Parents are used to small children asking why. Why does the sun shine? Why do squares have four sides? Why do we have blood? But these are different types of "why" from the one my friend's boy meant. Something had changed inside him that made him question or push against his parent's values. He was moving from child to adult. Breaking away. Turning.

Some young people segue into adolescence smoothly, unnoticeably, charming their way seamlessly towards adulthood and independence from parental control. Others don't. For many, the transition is sudden, bewildering for them and the adults surrounding them. For some parents, a few years of wry bewilderment lie ahead. For others, there will be a roller-coast ride of real fear, stress and doubt. For many, something in between, or flux between phases. The differences will depend on many things, including peers, environment, the specific pressures of the society the family is in, personalities, luck, and brain changes. And the brain changes will be both individual and adolescent.

The key to surviving - and even, with luck thrown in, thriving - during these years, for both teenager and parent, is understanding. Not just an attempt at sympathy and shoulder-patting by well-meaning adults, but a genuine attempt to understand the biological and physical upheaval that moves a human from dependent child to independent adult, from protected to decision-maker, from becoming to become. The brain changes don't necessarily explain everything but if you see them alongside the often extreme pressures on teenagers (pressures which vary between generations and cultures), it is at least hardly surprising that so many adolescents (and their significant adults) have a tough time.

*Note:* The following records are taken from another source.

Definition log_counts (now : time) (t : LogTable) : Z * Z :=
  (Z.of_nat (size t),
   Z.of_nat (length (filter (fun r => (lrow_expires_at r <=? now)%Z = true) (map_to_list t).*2))).

Definition log_delete_expired (cutoff : time) (limit : Z) (t : LogTable) : nat * LogTable :=
  let keys := lrow_id <$> take (Z.to_nat limit) (merge_sort log_expiry_le
                (filter (fun r => (lrow_expires_at r <=? cutoff)%Z = true) (map_to_list t).*2)) in
  (length keys, filter (fun kr => kr.1 ∉ keys) t).

(** ** The service *)
#[global] Instance log_store : LatestStore LogTable LogSource := {
  ls_key := log_id;
  ls_observed := log_observed_at;
  ls_same_payload := log_same_payload;
  ls_stale_code := "stale_log_source";
  ls_conflict_code := "log_source_timestamp_conflict";
  ls_contention_code := "log_storage_contention";
  ls_get := log_get;
  ls_compare_and_swap := log_compare_and_swap
}.

(** [resolve] is [LogPathPolicy.resolve_regular_file] on the file system of
    the call. *)
Definition log_upsert (resolve : string -> ingest_exn + string) (id : string) (payload : LogSourceInput) (now : time)
    (other : nat -> LogTable -> LogTable) (t : LogTable) : (ingest_exn + LogSource * bool) * LogTable :=
  if negb (is_log_id id) then (inl (Invalid "invalid log id"), t)
  else if (now + seconds 60 <? lin_observed_at payload)%Z then (inl (Invalid "log_source_in_future"), t)
  else match resolve (lin_path payload) with
  | inl e => (inl e, t)
  | inr normalized_path =>
      let candidate := mkLogSource id normalized_path (lin_last_updated payload) (lin_observed_at payload)
        (lin_ttl_seconds payload) now (lin_observed_at payload + seconds (lin_ttl_seconds payload))%Z "local" now in
      if (log_expires_at candidate <=? now)%Z then (inl (Expired "log_source_expired"), t)
      else cas_loop MAX_CAS_ATTEMPTS 0 other candidate t
  end.

Definition log_read (id : string) (now : time) (include_stale : bool) (t : LogTable) : ingest_exn + option LogSource :=
  if negb (is_log_id id) then inl (Invalid "invalid log id")
  else match log_get id t with
  | inr (Some r) => if negb include_stale && log_is_stale now r then inr None else inr (Some r)
  | r => r
  end.

Definition log_list (now : time) (include_stale : bool) (t : LogTable) : ingest_exn + list LogSource :=
  match log_list_rows t with
  | inl e => inl e
  | inr rs => inr (if include_stale then rs else filter (fun r => log_is_stale now r = false) rs)
  end.

(** * Theorems about log sources

    The repository is the second instance of [LatestContract]. *)

(** ** Reading back *)
Definition log_of_row (row : LogRow) : LogSource :=
  mkLogSource (lrow_id row) (lrow_path row) (lrow_last_updated row) (lrow_observed_at row)
    ((lrow_expires_at row - lrow_observed_at row) / 1000000)%Z (lrow_received_at row) (lrow_expires_at row)
    (lrow_producer_id row) (lrow_updated_at row).

Lemma log_record_inr row r : log_record row = inr r -> r = log_of_row row.
Proof.
  unfold log_record, log_reconstitute. do 5 (destruct (negb _); [done|]). by intros [= <-].
Qed.

Lemma log_record_inl row e : log_record row = inl e -> e = StorageError "log_storage_unavailable".
Proof. unfold log_record, log_reconstitute. do 5 (destruct (negb _); [by intros [= <-]|]). done. Qed.

(** A source as [upsert] writes it. *)
Record proper_source (r : LogSource) : Prop := {
  source_id : is_log_id (log_id r) = true;
  source_path : validate_path (log_path r) = true;
  source_normal : normpath (log_path r) = log_path r;
  source_ttl : (1 <= log_ttl_seconds r <= 604800)%Z;
  source_expiry : log_expires_at r = (log_observed_at r + seconds (log_ttl_seconds r))%Z
}.

Lemma log_record_values r : proper_source r -> log_record (log_values r) = inr (log_of_row (log_values r)).
Proof.
  intros [Hid Hpath Hnorm Httl Hexp].
  assert (Hspan : (lrow_expires_at (log_values r) - lrow_observed_at (log_values r) = log_ttl_seconds r * 1000000)%Z).
  { unfold seconds in Hexp. cbn. lia. }
  unfold log_record, log_reconstitute, log_of_row. rewrite Hspan, Z.mod_mul, Z.div_mul by done.
  cbn [lrow_id lrow_path lrow_producer_id log_values]. rewrite Hid, bool_decide_true by done. cbn [negb Z.eqb].
  unfold log_input_valid. cbn [lin_path lin_ttl_seconds]. rewrite Hpath.
  rewrite (proj2 (Z.leb_le 1 _)), (proj2 (Z.leb_le _ 604800)) by lia. by rewrite bool_decide_true.
Qed.

(** ** The contract *)
Lemma log_rows_observed k (t : LogTable) :
  log_observed_at <$> ((log_of_row <$> t) !! k) = lrow_observed_at <$> (t !! k).
Proof. rewrite lookup_fmap. by destruct (t !! k). Qed.

Lemma log_get_inr k t o : log_get k t = inr o -> o = log_of_row <$> t !! k.
Proof.
  unfold log_get. destruct (t !! k) as [row|]; [|by intros [= <-]].
  destruct (log_record row) eqn:Er; [done|]. apply log_record_inr in Er as ->. by intros [= <-].
Qed.

Lemma log_get_inl k t e : log_get k t = inl e -> e = StorageError "log_storage_unavailable".
Proof.
  unfold log_get. destruct (t !! k) as [row|]; [|done].
  destruct (log_record row) eqn:Er; [|done]. intros [= <-]. by apply log_record_inl in Er.
Qed.

Lemma log_cas_cases r e t :
  (exists at_, e = at_ /\ lrow_observed_at <$> (t !! log_id r) = at_ /\
     log_compare_and_swap r e t = (inr true, <[log_id r := log_values r]> t)) \/
  (lrow_observed_at <$> (t !! log_id r) <> e /\ log_compare_and_swap r e t = (inr false, t)).
Proof.
  unfold log_compare_and_swap. destruct e as [at_|], (t !! log_id r) as [q|]; cbn [fmap option_fmap option_map]; eauto.
  destruct (lrow_observed_at q =? at_)%Z eqn:E; prop_hyps; [left; subst; eauto|right]. split; [by intros [=]|done].
Qed.

#[global] Instance log_contract : LatestContract LogTable LogSource.
Proof.
  refine {| ls_rows := fun t => log_of_row <$> t; ls_stored := fun r => log_of_row (log_values r) |}.
  - done.
  - done.
  - intros k t o Hg. etrans; [exact (log_get_inr k t o Hg)|]. symmetry. apply lookup_fmap.
  - intros k t e Hg. by rewrite (log_get_inl k t e Hg).
  - intros r e t x t' E. cbn in E. destruct (log_cas_cases r e t) as [(? & _ & _ & E')|[_ E']]; by rewrite E' in E.
  - intros r e t t' E. cbn in E. destruct (log_cas_cases r e t) as [(? & _ & _ & E')|[Hne E']]; rewrite E' in E; [done|].
    injection E as <-. split; [done|]. by rewrite <- log_rows_observed in Hne.
  - intros r e t t' E. cbn in E. destruct (log_cas_cases r e t) as [(at_ & -> & Ho & E')|[_ E']]; rewrite E' in E; [|done].
    injection E as <-. rewrite <- log_rows_observed in Ho. split; [done|]. apply fmap_insert.
Defined.

(** ** Steps *)
Inductive log_step : relation LogTable :=
| LogWrite r e t : proper_source r -> (forall at_, e = Some at_ -> (at_ < log_observed_at r)%Z) ->
    log_step t (log_compare_and_swap r e t).2.

(** [Path.resolve(strict=True)] returns an absolute, normalized path. *)
Definition resolves_normal (resolve : string -> ingest_exn + string) : Prop :=
  forall p q, resolve p = inr q -> validate_path q = true /\ normpath q = q.

Lemma log_upsert_steps resolve id p now other t :
  resolves_normal resolve -> log_input_valid p = true -> (forall i t, rtc log_step t (other i t)) ->
  rtc log_step t (log_upsert resolve id p now other t).2.
Proof.
  intros Hres Hp Ho. unfold log_upsert. destruct (is_log_id id) eqn:Eid; cbn [negb]; [|reflexivity].
  destruct (_ <? _)%Z; [reflexivity|]. destruct (resolve (lin_path p)) as [|path] eqn:Er; [reflexivity|].
  destruct (_ <=? _)%Z; [reflexivity|]. apply (loop_respects (rtc log_step)); [|done].
  intros e t' He. apply rtc_once, LogWrite; [|done]. apply Hres in Er as [Hv Hn].
  unfold log_input_valid in Hp. prop_hyps. split; cbn; try done.
Qed.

This turmoil is not new. In 1904, G Stanley Hall called adolescence "a phase of upheaval and trauma, storm and stress." Shakespeare talked of it more than once. My favourite reference comes from the Winter's Tale, where one shepherd says to another, "I would there were no age between ten and three and twenty, or that youth would sleep out the rest; for there is nothing in the between but getting wenches with child, wronging the ancientry, stealing, fighting... Hark you now! Would any but these boil'd brains of nineteen and two and twenty hunt this weather?" And humans are not alone in this period of stress. Other mammals such as rats seem to have a short period of changed sleep patterns, extra aggression, spending more time with peers than parents and taking more risks. (Keep adolescent rats away from alcohol, I say.)

The more scientists investigate, the more they find specific differences in activity between the brains of adolescents and adults: differences in emotional control, judging emotion from someone else's face, dopamine activity when processing risk choices or indulging in risky or exciting things, the parts of the brain active during embarrassing social situations, the ability to judge whether something is risky. Sleep patterns are different: teenagers normally need more sleep but their melatonin patterns mean that they don't feel sleepy till late at night, but sleepiness levels are still high in the morning. Electronic gadgets in the bedroom don't help...

Understanding this, and more, and discussing which behaviours are biology-based and which more influenced by society, peers, parents and personality, is an important step towards reducing stress and harm on both sides. But it's not enough.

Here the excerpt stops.